As well as the threats posed by a more aggressive China, and a Russia engaged in asymmetrical warfare, Mr Biden must deal with the Islamic Republic of Iran. His approach is to revive President Obama’s ill-fated nuclear deal, even if the threat posed by Iran towards Israel has if anything exacerbated since the Obama years. Iran has already notified the International Atomic Energy Agency (IAEA) that it wants to start processing nuclear fuels.
All told, geopolitical risks are rising rapidly.
An unknown quantity
Biden afficionados claim that Mr Biden is a new Franklin Delano Roosevelt. His detractors think there is no comparison. Even those who back him admit he is frail and often croaky. His delivery is halting. Sometimes he looks bewildered. His minders don’t allow him out much. He didn’t give a formal press conference until 25 March – after 64 days in office. He hasn’t been abroad yet.

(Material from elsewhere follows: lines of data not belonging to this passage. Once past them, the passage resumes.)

(* ===== verification/Mounts.v ===== *)
(** * What a step may use (core/validator.go, core/mount_gate.go, core/hub.go,
    core/spawner_prepare.go, config/mount_policy.go, config/registry_impl.go)

    A spawn names a role, further skills and further servers.  The hub looks up
    roles and skills -- of the session, of the registry, learnt ones -- and servers;
    the gates hold what a submitter who is no admin asks for against the mount
    policies, collect what needs a human's approval, and merge the rest.  Types
    stored as dynamic values, JSON, the host of a URL, the operating system and
    the orders of maps are the environment [HubEnv]; the hub always has a registry;
    a nil entry of a map is an absent one; logging is left out. *)
From Stdlib Require Import Ascii.
From S2P Require Import Prelude Network FailureClass Schema Output Sieve Registry Search Router Experience Submit.
Local Open Scope Z_scope.

(** ** Data *)

(** [MCPDef], the fields that other parts read being [declared];
    [PlatformOverrides] gives the command per operating system. *)
Module Server.
Record t := mk {
  ID : string; URL : string; Command : string; PlatformOverrides : gmap string string; Sandboxed : bool;
  declared : Registry.MCPDef.t }.
End Server.
Module HubSkill.
Record t := mk { declared : Registry.Skill.t; Capability : string; Requires : list string; Incompatible : list string }.
Definition ID (s : t) : string := Registry.Skill.ID (declared s).
End HubSkill.
Module SpawnRole.
Record t := mk {
  BaseCapability : string; BoundSkills : list string; BoundMCPBindings : list MCPBinding.t;
  AllowDynamicSkills : bool; MaxAdditionalSkills : Z; AllowDynamicMCPs : bool }.
End SpawnRole.
Module ContextHub.
Record t := mk {
  Graph : option TaskGraph.t; Roles : gmap string SpawnRole.t; Skills : gmap string HubSkill.t;
  MCPs : gmap string Server.t; DynamicMCPs : gmap string Server.t; Exp : option (gmap string GeneratedSkill.t);
  OnUnknownMCP : option (string → option Server.t) }.
#[global] Instance eta : Eta t := λ h, mk (Graph h) (Roles h) (Skills h) (MCPs h) (DynamicMCPs h) (Exp h) (OnUnknownMCP h).
End ContextHub.
(** A request: its hub, role, additions, and the tier set by the engine's own spawns. *)
Module SpawnRequest.
Record t := mk {
  Hub : ContextHub.t; RoleID : string; AdditionalMCPs : list string; AdditionalToolAllowlists : gmap string (list string);
  SubmitterIsAdmin : bool }.
End SpawnRequest.
(** What is not under [src/], and the types behind [any]: [as_role] is the type
    assertion, [json_role] reads a map as a role by way of JSON, [role_any] stores one. *)
Module HubEnv.
Record t := mk {
  goos : string; url_Hostname : string → option string; unicode_word : Z → bool;
  as_role : any → option SpawnRole.t; json_role : list (string * any) → option SpawnRole.t; role_any : SpawnRole.t → any;
  as_skill : any → option HubSkill.t; json_skill : list (string * any) → option HubSkill.t; skill_any : HubSkill.t → any;
  session_order : string → gmap string any → list string; skill_order : string → gmap string HubSkill.t → list string;
  learnt_order : string → gmap string GeneratedSkill.t → list string; binding_order : gmap string MCPBinding.t → list string }.
End HubEnv.

(** Storing a value and asserting its type gives the value back. *)
Class HubLaws (env : HubEnv.t) : Prop := {
  role_back r : HubEnv.as_role env (HubEnv.role_any env r) = Some r;
  skill_back s : HubEnv.as_skill env (HubEnv.skill_any env s) = Some s }.

(** ** Risk of a server (config/mount_policy.go, config/types.go) *)

Section hub.
Context (env : HubEnv.t).

Definition platform_command (m : Server.t) : string :=
  match Server.PlatformOverrides m !! HubEnv.goos env with
  | Some c => if String.eqb c "" then Server.Command m else c
  | None => Server.Command m
  end.
Definition urlHost (raw : string) : string :=
  default "" (HubEnv.url_Hostname env (if contains "://" raw then raw else "http://" +:+ raw)).
Definition ServerRiskyMCP (m : option Server.t) : bool :=
  match m with
  | None => true
  | Some d =>
      let u := TrimSpace (Server.URL d) in
      (negb (String.eqb (TrimSpace (platform_command d)) "") && negb (Server.Sandboxed d))
      || (negb (String.eqb u "") && negb (String.eqb (urlHost u) "") && isInternalHost (urlHost u))
      || CarriesOperatorCredential (Some (Server.declared d))
  end.
Definition server_policy (m : option Server.t) : string := EffectiveMountPolicy (Server.declared <$> m).

(** ** Lookups (core/hub.go) *)

Definition GetMCP (h : ContextHub.t) (id : string) : option Server.t :=
  match ContextHub.DynamicMCPs h !! id with Some m => Some m | None => ContextHub.MCPs h !! id end.
Definition RegisterDynamicMCP (m : Server.t) (h : ContextHub.t) : ContextHub.t :=
  h <| ContextHub.DynamicMCPs ::= insert (Server.ID m) m |>.
(** The registry's own lookup prefers the configured server. *)
Definition registry_GetMCP (h : ContextHub.t) (id : string) : option Server.t :=
  match ContextHub.MCPs h !! id with Some m => Some m | None => ContextHub.DynamicMCPs h !! id end.
Definition skillToolAlive (h : ContextHub.t) (id : string) : bool :=
  negb (has_prefix "jit_" id) || bool_decide (is_Some (registry_GetMCP h id)).

(** A role of the session, stored as it is or as the map it was read as, which is
    replaced by what it decodes to; else the registry's. *)
Definition GetRole (h : ContextHub.t) (roleID : string) : ContextHub.t * option SpawnRole.t :=
  if String.eqb roleID "" then (h, None)
  else
    let global := ContextHub.Roles h !! roleID in
    match ContextHub.Graph h with
    | None => (h, global)
    | Some g =>
        match GetSessionRole roleID g with
        | None => (h, global)
        | Some v =>
            match HubEnv.as_role env v, v with
            | Some r, _ => (h, Some r)
            | None, AMap m =>
                match HubEnv.json_role env m with
                | Some r => (h <| ContextHub.Graph := Some (SetSessionRole roleID (HubEnv.role_any env r) g) |>, Some r)
                | None => (h, global)
                end
            | None, _ => (h, global)
            end
        end
    end.
Definition generatedToConfigSkill (gs : GeneratedSkill.t) : HubSkill.t :=
  HubSkill.mk (Registry.Skill.mk (GeneratedSkill.ID gs) "" "" "" "") (GeneratedSkill.Capability gs) [] [].
Definition global_skill (h : ContextHub.t) (id : string) : option HubSkill.t :=
  match ContextHub.Skills h !! id with
  | Some s => Some s
  | None => match ContextHub.Exp h with Some m => generatedToConfigSkill <$> m !! id | None => None end
  end.
Definition GetSkill (h : ContextHub.t) (id : string) : ContextHub.t * option HubSkill.t :=
  if String.eqb id "" || negb (skillToolAlive h id) then (h, None)
  else
    match ContextHub.Graph h with
    | None => (h, global_skill h id)
    | Some g =>
        match GetSessionSkill id g with
        | None => (h, global_skill h id)
        | Some v =>
            match HubEnv.as_skill env v, v with
            | Some s, _ => (h, Some s)
            | None, AMap m =>
                match HubEnv.json_skill env m with
                | Some s => (h <| ContextHub.Graph := Some (SetSessionSkill id (HubEnv.skill_any env s) g) |>, Some s)
                | None => (h, global_skill h id)
                end
            | None, _ => (h, global_skill h id)
            end
        end
    end.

For all that, his administration is buzzing. The initiatives keep on coming. On Thursday, Mr Biden announced a radical new target that America will halve its carbon emissions by 2030 (relative to 2005). I’ll examine soon how feasible that is – will Americans ever forego the tumble dryer and dry their washing on a line as Brits do? Fat chance.
A good leader is a catalyst – if he or she gets things done, we laud them, even if they are personally lacklustre. One of the most transformative leaders of the UK was Clement Attlee (PM 1945-51) whom Winston Churchill described as a sheep in sheep’s clothing. Mr Biden may yet prove a catalyst for beneficial change. And he might fall flat on his face. But for now at least, the equity markets are sanguine.